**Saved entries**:
◆ ◆ ◆
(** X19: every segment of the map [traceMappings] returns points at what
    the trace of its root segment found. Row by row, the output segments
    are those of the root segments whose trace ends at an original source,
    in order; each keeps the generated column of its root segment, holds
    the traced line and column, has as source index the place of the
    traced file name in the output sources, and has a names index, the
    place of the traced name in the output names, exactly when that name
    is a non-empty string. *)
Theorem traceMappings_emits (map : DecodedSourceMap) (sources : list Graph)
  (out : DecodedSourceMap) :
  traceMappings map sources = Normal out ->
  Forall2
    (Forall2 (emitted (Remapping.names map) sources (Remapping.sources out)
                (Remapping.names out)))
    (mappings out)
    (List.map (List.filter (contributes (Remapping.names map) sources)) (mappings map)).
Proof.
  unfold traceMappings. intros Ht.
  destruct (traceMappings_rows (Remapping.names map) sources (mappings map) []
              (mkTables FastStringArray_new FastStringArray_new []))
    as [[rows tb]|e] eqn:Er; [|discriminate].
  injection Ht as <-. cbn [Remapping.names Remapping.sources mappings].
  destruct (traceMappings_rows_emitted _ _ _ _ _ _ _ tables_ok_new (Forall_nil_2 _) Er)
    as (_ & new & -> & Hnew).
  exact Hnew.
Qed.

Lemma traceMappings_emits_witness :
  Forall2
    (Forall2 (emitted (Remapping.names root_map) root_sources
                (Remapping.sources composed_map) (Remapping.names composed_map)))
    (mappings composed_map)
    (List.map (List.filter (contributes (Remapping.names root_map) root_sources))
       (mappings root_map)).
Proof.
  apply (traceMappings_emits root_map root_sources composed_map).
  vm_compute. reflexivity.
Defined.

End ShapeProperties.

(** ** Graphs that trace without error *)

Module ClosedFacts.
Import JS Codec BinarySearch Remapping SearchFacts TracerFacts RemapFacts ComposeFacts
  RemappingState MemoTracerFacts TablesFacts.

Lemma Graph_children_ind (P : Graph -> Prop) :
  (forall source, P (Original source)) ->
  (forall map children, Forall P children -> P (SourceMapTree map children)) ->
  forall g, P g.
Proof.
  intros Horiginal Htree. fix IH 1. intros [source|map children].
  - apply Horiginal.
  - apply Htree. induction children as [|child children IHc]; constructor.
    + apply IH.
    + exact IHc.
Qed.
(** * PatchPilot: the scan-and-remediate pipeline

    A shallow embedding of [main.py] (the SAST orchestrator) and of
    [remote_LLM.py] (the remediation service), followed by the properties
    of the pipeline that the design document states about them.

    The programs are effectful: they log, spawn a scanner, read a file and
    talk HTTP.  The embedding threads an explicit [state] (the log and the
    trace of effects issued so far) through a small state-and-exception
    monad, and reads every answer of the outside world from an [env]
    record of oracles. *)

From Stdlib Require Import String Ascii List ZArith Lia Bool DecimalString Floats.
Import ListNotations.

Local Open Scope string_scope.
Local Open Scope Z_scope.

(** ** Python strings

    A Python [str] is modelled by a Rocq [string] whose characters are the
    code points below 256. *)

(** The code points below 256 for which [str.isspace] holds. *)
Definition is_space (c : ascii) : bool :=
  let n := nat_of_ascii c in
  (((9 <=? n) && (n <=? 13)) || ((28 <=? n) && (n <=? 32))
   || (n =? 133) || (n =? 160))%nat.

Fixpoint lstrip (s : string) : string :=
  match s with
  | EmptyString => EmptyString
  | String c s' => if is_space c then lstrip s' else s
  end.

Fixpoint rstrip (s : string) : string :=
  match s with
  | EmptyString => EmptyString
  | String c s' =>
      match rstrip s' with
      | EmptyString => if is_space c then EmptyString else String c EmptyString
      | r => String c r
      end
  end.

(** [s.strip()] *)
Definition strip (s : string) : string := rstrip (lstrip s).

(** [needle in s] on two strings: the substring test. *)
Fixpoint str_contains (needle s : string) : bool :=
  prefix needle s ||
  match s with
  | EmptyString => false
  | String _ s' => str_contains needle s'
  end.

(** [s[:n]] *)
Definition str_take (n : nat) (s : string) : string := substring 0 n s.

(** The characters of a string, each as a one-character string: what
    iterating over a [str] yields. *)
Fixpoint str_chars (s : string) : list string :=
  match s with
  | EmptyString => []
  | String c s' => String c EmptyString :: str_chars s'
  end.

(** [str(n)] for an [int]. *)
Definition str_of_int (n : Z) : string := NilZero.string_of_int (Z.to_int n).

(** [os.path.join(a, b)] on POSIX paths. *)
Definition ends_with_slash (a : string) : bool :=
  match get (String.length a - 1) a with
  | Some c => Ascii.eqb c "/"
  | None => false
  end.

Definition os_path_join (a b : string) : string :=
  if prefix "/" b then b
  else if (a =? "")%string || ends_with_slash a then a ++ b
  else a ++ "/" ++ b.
◆ ◆ ◆
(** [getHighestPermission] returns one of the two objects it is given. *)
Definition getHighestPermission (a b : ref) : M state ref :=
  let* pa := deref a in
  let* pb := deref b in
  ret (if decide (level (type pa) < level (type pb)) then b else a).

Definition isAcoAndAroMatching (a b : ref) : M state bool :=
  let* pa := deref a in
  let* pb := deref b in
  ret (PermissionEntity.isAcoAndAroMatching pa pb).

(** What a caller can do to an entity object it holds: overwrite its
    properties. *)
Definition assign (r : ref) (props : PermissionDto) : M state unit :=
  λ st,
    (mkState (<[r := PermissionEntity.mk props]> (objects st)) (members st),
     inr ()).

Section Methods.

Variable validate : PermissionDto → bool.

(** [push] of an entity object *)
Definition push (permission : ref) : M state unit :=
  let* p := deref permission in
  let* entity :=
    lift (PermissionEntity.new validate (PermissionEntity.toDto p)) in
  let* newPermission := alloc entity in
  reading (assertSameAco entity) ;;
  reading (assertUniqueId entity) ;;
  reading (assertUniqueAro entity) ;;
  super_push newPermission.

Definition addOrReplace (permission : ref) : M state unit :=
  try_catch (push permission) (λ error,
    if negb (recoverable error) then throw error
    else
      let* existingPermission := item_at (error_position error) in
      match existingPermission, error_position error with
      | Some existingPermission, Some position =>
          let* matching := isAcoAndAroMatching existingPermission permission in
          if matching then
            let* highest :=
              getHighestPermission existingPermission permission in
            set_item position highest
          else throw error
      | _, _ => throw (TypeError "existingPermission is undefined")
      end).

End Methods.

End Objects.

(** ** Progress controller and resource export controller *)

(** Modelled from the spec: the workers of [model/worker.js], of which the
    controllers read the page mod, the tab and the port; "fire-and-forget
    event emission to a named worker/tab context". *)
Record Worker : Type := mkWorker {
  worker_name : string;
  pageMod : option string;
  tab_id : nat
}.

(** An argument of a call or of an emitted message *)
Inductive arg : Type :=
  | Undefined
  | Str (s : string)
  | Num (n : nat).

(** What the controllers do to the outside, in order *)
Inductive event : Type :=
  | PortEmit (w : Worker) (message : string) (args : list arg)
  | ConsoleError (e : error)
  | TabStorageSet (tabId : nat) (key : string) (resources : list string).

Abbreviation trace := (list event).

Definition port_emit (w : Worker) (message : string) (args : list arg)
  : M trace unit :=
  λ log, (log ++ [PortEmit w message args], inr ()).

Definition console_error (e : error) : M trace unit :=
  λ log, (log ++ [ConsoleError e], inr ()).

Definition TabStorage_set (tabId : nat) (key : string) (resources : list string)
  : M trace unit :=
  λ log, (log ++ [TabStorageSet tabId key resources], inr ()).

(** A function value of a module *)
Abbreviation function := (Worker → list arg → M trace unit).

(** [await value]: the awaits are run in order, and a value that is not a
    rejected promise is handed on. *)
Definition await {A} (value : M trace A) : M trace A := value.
◆ ◆ ◆
**Work to be completed**: Look over the records. Copy the lines that include the word "PortEmit".

**Task answer**:
  | PortEmit (w : Worker) (message : string) (args : list arg)
  λ log, (log ++ [PortEmit w message args], inr ()).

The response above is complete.